(* ===== verification/FeSettings.v ===== *)
(** * The interface settings (skid-monitor-fe, ui_settings/)

    The appearance and the background, and the draft of the character profile
    that the operator edits.  As in FeAgents.v, what egui answers for the
    widgets of a frame is an argument; so are the files dropped on the window
    and the decoder of background images.  The draft goes to the dashboard
    only when the operator applies it, and is replaced when the dashboard has
    applied another profile. *)

From S2P Require Import Prelude RustStr Otlp RustFloat FeAlert FeProfile Json VrmJson.

(** ** appearance.rs, background.rs *)

Inductive AppearanceMode := System | Dark | Light.
Definition APPEARANCE_ALL : list AppearanceMode := [System; Dark; Light].
(** [egui::Theme] *)
Inductive Theme := ThemeDark | ThemeLight.
Inductive BackgroundTheme := Obsidian | Graphite | DeepGreen | Paper | Porcelain.
Definition BACKGROUND_THEMES : list BackgroundTheme := [Obsidian; Graphite; DeepGreen; Paper; Porcelain].
#[global] Instance AppearanceMode_eq_dec : EqDecision AppearanceMode.
Proof. solve_decision. Defined.
#[global] Instance BackgroundTheme_eq_dec : EqDecision BackgroundTheme.
Proof. solve_decision. Defined.

Definition appearance_label (mode : AppearanceMode) : string := match mode with System => "System" | Dark => "Dark" | Light => "Light" end.
Definition background_label (theme : BackgroundTheme) : string :=
  match theme with Obsidian => "Obsidian" | Graphite => "Graphite" | DeepGreen => "Deep green" | Paper => "Paper" | Porcelain => "Porcelain" end.
Definition default_background_for_theme (theme : Theme) : BackgroundTheme := match theme with ThemeDark => Obsidian | ThemeLight => Paper end.

(** The texture's name and pixels, and its size. *)
Record BackgroundImage := { bi_texture : string * list byte; bi_size : f32 * f32 }.
(** What [image::open] gives: the size and the RGBA pixels, or an error. *)
Definition ImageOpen : Type := string → result string (Z * Z * list byte).
Definition load_background_texture (open : ImageOpen) (path : string) : result string BackgroundImage :=
  '(width, height, pixels) ← map_err (λ error, "failed to load " +:+ path +:+ ": " +:+ error) (open path);
  Ok {| bi_texture := ("background-image:" +:+ path, pixels); bi_size := (f32_of_Z width, f32_of_Z height) |}.

(** The part of the image that covers the window: the corners of its [uv]
    rectangle. *)
Definition cover_uv (image_size rect_size : f32 * f32) : option ((f32 * f32) * (f32 * f32)) :=
  if SFleb image_size.1 f32_0 || SFleb image_size.2 f32_0 || SFleb rect_size.1 f32_0 || SFleb rect_size.2 f32_0 then None
  else
    let image_aspect := f32_div image_size.1 image_size.2 in
    let rect_aspect := f32_div rect_size.1 rect_size.2 in
    if SFltb rect_aspect image_aspect then
      let visible_width := f32_clamp (f32_div rect_aspect image_aspect) f32_0 f32_1 in
      let inset := f32_mul (f32_sub f32_1 visible_width) (f32_lit 1 2) in
      Some ((inset, f32_0), (f32_sub f32_1 inset, f32_1))
    else
      let visible_height := f32_clamp (f32_div image_aspect rect_aspect) f32_0 f32_1 in
      let inset := f32_mul (f32_sub f32_1 visible_height) (f32_lit 1 2) in
      Some ((f32_0, inset), (f32_1, f32_sub f32_1 inset)).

Problem details: From the line containing "let inset := f32_mul (f32_sub f32_1 visible_height)" down to the end of the listing above, return each line exactly as it appears and nothing more.

Result for this exercise:
      let inset := f32_mul (f32_sub f32_1 visible_height) (f32_lit 1 2) in
      Some ((f32_0, inset), (f32_1, f32_sub f32_1 inset)).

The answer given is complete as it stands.